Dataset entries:
BEGIN

(** * diwrapper: a batching wrapper around a dependency-injection graph

    A shallow embedding of [diwrapper.go].  The wrapper owns a resolver
    graph (the external [inject.Graph]), a list of closed batches
    ([objects]) and a buffer of registrations that are not yet part of a
    batch ([tmpObjects]).  Methods with a pointer receiver become
    computations in a small state-and-panic monad; the two methods with a
    value receiver and no effect are pure functions. *)

From Stdlib Require Import List String Ascii Bool Arith Lia Permutation.
From Stdlib Require Import DecimalString.
Import ListNotations.
Open Scope string_scope.

Set Implicit Arguments.

(** ** Run-time values

    Only what the wrapper looks at is kept of a Go value held in an
    [interface{}]: its dynamic type (for [reflect.TypeOf], [%T] and
    interface comparison) and one word of data (the address, for a
    pointer).  A registration call takes any value, so the types
    include those on which [==] panics: slices, maps, functions and
    structs with a field of such a type. *)

Inductive Kind := KInt | KString | KStruct | KPtr | KSlice | KMap | KFunc.

Inductive GoType :=
| TInt
| TString
| TStruct (name : string)    (* a struct whose fields are all comparable *)
| TPtr (elem : GoType)
| TSlice (elem : GoType)
| TMap (key elem : GoType)
| TFunc
| TStructU (name : string).  (* a struct with a field of uncomparable type *)

Definition kind (t : GoType) : Kind :=
  match t with
  | TInt => KInt
  | TString => KString
  | TStruct _ => KStruct
  | TPtr _ => KPtr
  | TSlice _ => KSlice
  | TMap _ _ => KMap
  | TFunc => KFunc
  | TStructU _ => KStruct
  end.

Definition Kind_eqb (a b : Kind) : bool :=
  match a, b with
  | KInt, KInt | KString, KString | KStruct, KStruct | KPtr, KPtr => true
  | KSlice, KSlice | KMap, KMap | KFunc, KFunc => true
  | _, _ => false
  end.

Fixpoint GoType_eqb (a b : GoType) : bool :=
  match a, b with
  | TInt, TInt => true
  | TString, TString => true
  | TStruct n, TStruct m => String.eqb n m
  | TPtr x, TPtr y => GoType_eqb x y
  | TSlice x, TSlice y => GoType_eqb x y
  | TMap k x, TMap l y => GoType_eqb k l && GoType_eqb x y
  | TFunc, TFunc => true
  | TStructU n, TStructU m => String.eqb n m
  | _, _ => false
  end.

(** Whether [==] is defined on values of the type. *)
Definition comparable (t : GoType) : bool :=
  match t with
  | TInt | TString | TStruct _ | TPtr _ => true
  | TSlice _ | TMap _ _ | TFunc | TStructU _ => false
  end.

(** The name [%T] prints. *)
Fixpoint typeString (t : GoType) : string :=
  match t with
  | TInt => "int"
  | TString => "string"
  | TStruct n => n
  | TPtr e => "*" ++ typeString e
  | TSlice e => "[]" ++ typeString e
  | TMap k e => "map[" ++ typeString k ++ "]" ++ typeString e
  | TFunc => "func()"
  | TStructU n => n
  end.

Record Dyn := mkDyn { dynType : GoType; dynData : nat }.

(** [interface{}]: [None] is the nil interface. *)
Definition Any := option Dyn.

(** [reflect.TypeOf]: the nil [reflect.Type] for a nil interface. *)
Definition TypeOf (v : Any) : option GoType := option_map dynType v.

Definition optType_eqb (a b : option GoType) : bool :=
  match a, b with
  | None, None => true
  | Some x, Some y => GoType_eqb x y
  | _, _ => false
  end.

(** Whether two interface values are the same value: same dynamic type
    and same data.  This is what [==] returns when it returns. *)
Definition Any_eqb (a b : Any) : bool :=
  match a, b with
  | None, None => true
  | Some x, Some y => GoType_eqb (dynType x) (dynType y) && Nat.eqb (dynData x) (dynData y)
  | _, _ => false
  end.



(** [fmt.Sprintf("%T", v)]. *)
Definition formatT (v : Any) : string :=
  match v with
  | None => "<nil>"
  | Some d => typeString (dynType d)
  end.

(** [fmt.Sprintf("%d", n)]. *)
Definition formatD (n : nat) : string := NilZero.string_of_uint (Nat.to_uint n).

Definition nl : string := String (ascii_of_nat 10) "".

(** A Go [error]: [None] is nil, [Some s] an error whose [Error()] is [s]. *)
Definition error := option string.

(** [inject.Object], as far as the wrapper reads it. *)
Record Object := mkObject { Name : string; Value : Any }.

(** [%T] of an [*inject.Object] itself. *)
Definition formatT_Object (o : Object) : string := "*inject.Object".

(** ** The world outside the wrapper *)

Inductive Event :=
| Debugf (msg : string)      (* a message handed to [g.Logger.Debugf] *)
| InitCall (v : Any)         (* [v.Init()] was called *)
| CleanCall (v : Any)        (* [v.Clean()] was called *)
| Stderr (text : string).    (* text written to [os.Stderr] *)

Inductive PanicValue :=
| PanicString (msg : string)   (* [panic(fmt.Sprintf(...))] *)
| PanicError (err : string)    (* [panic(err)] with a non-nil error *)
| RuntimeError (msg : string). (* raised by the Go run time *)

Inductive Result (A : Type) :=
| Return (a : A)
| Panic (p : PanicValue).
Arguments Return {A} a.
Arguments Panic {A} p.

END

* **HOW TO COMPLETE THIS TASK**
Transcribe each line above exactly; skip none.

* **YOUR RESPONSE**
(** * diwrapper: a batching wrapper around a dependency-injection graph

    A shallow embedding of [diwrapper.go].  The wrapper owns a resolver
    graph (the external [inject.Graph]), a list of closed batches
    ([objects]) and a buffer of registrations that are not yet part of a
    batch ([tmpObjects]).  Methods with a pointer receiver become
    computations in a small state-and-panic monad; the two methods with a
    value receiver and no effect are pure functions. *)

From Stdlib Require Import List String Ascii Bool Arith Lia Permutation.
From Stdlib Require Import DecimalString.
Import ListNotations.
Open Scope string_scope.

Set Implicit Arguments.

(** ** Run-time values

    Only what the wrapper looks at is kept of a Go value held in an
    [interface{}]: its dynamic type (for [reflect.TypeOf], [%T] and
    interface comparison) and one word of data (the address, for a
    pointer).  A registration call takes any value, so the types
    include those on which [==] panics: slices, maps, functions and
    structs with a field of such a type. *)

Inductive Kind := KInt | KString | KStruct | KPtr | KSlice | KMap | KFunc.

Inductive GoType :=
| TInt
| TString
| TStruct (name : string)    (* a struct whose fields are all comparable *)
| TPtr (elem : GoType)
| TSlice (elem : GoType)
| TMap (key elem : GoType)
| TFunc
| TStructU (name : string).  (* a struct with a field of uncomparable type *)

Definition kind (t : GoType) : Kind :=
  match t with
  | TInt => KInt
  | TString => KString
  | TStruct _ => KStruct
  | TPtr _ => KPtr
  | TSlice _ => KSlice
  | TMap _ _ => KMap
  | TFunc => KFunc
  | TStructU _ => KStruct
  end.

Definition Kind_eqb (a b : Kind) : bool :=
  match a, b with
  | KInt, KInt | KString, KString | KStruct, KStruct | KPtr, KPtr => true
  | KSlice, KSlice | KMap, KMap | KFunc, KFunc => true
  | _, _ => false
  end.

Fixpoint GoType_eqb (a b : GoType) : bool :=
  match a, b with
  | TInt, TInt => true
  | TString, TString => true
  | TStruct n, TStruct m => String.eqb n m
  | TPtr x, TPtr y => GoType_eqb x y
  | TSlice x, TSlice y => GoType_eqb x y
  | TMap k x, TMap l y => GoType_eqb k l && GoType_eqb x y
  | TFunc, TFunc => true
  | TStructU n, TStructU m => String.eqb n m
  | _, _ => false
  end.

(** Whether [==] is defined on values of the type. *)
Definition comparable (t : GoType) : bool :=
  match t with
  | TInt | TString | TStruct _ | TPtr _ => true
  | TSlice _ | TMap _ _ | TFunc | TStructU _ => false
  end.

(** The name [%T] prints. *)
Fixpoint typeString (t : GoType) : string :=
  match t with
  | TInt => "int"
  | TString => "string"
  | TStruct n => n
  | TPtr e => "*" ++ typeString e
  | TSlice e => "[]" ++ typeString e
  | TMap k e => "map[" ++ typeString k ++ "]" ++ typeString e
  | TFunc => "func()"
  | TStructU n => n
  end.

Record Dyn := mkDyn { dynType : GoType; dynData : nat }.

(** [interface{}]: [None] is the nil interface. *)
Definition Any := option Dyn.

(** [reflect.TypeOf]: the nil [reflect.Type] for a nil interface. *)
Definition TypeOf (v : Any) : option GoType := option_map dynType v.

Definition optType_eqb (a b : option GoType) : bool :=
  match a, b with
  | None, None => true
  | Some x, Some y => GoType_eqb x y
  | _, _ => false
  end.

(** Whether two interface values are the same value: same dynamic type
    and same data.  This is what [==] returns when it returns. *)
Definition Any_eqb (a b : Any) : bool :=
  match a, b with
  | None, None => true
  | Some x, Some y => GoType_eqb (dynType x) (dynType y) && Nat.eqb (dynData x) (dynData y)
  | _, _ => false
  end.



(** [fmt.Sprintf("%T", v)]. *)
Definition formatT (v : Any) : string :=
  match v with
  | None => "<nil>"
  | Some d => typeString (dynType d)
  end.

(** [fmt.Sprintf("%d", n)]. *)
Definition formatD (n : nat) : string := NilZero.string_of_uint (Nat.to_uint n).

Definition nl : string := String (ascii_of_nat 10) "".

(** A Go [error]: [None] is nil, [Some s] an error whose [Error()] is [s]. *)
Definition error := option string.

(** [inject.Object], as far as the wrapper reads it. *)
Record Object := mkObject { Name : string; Value : Any }.

(** [%T] of an [*inject.Object] itself. *)
Definition formatT_Object (o : Object) : string := "*inject.Object".

(** ** The world outside the wrapper *)

Inductive Event :=
| Debugf (msg : string)      (* a message handed to [g.Logger.Debugf] *)
| InitCall (v : Any)         (* [v.Init()] was called *)
| CleanCall (v : Any)        (* [v.Clean()] was called *)
| Stderr (text : string).    (* text written to [os.Stderr] *)

Inductive PanicValue :=
| PanicString (msg : string)   (* [panic(fmt.Sprintf(...))] *)
| PanicError (err : string)    (* [panic(err)] with a non-nil error *)
| RuntimeError (msg : string). (* raised by the Go run time *)

Inductive Result (A : Type) :=
| Return (a : A)
| Panic (p : PanicValue).
Arguments Return {A} a.
Arguments Panic {A} p.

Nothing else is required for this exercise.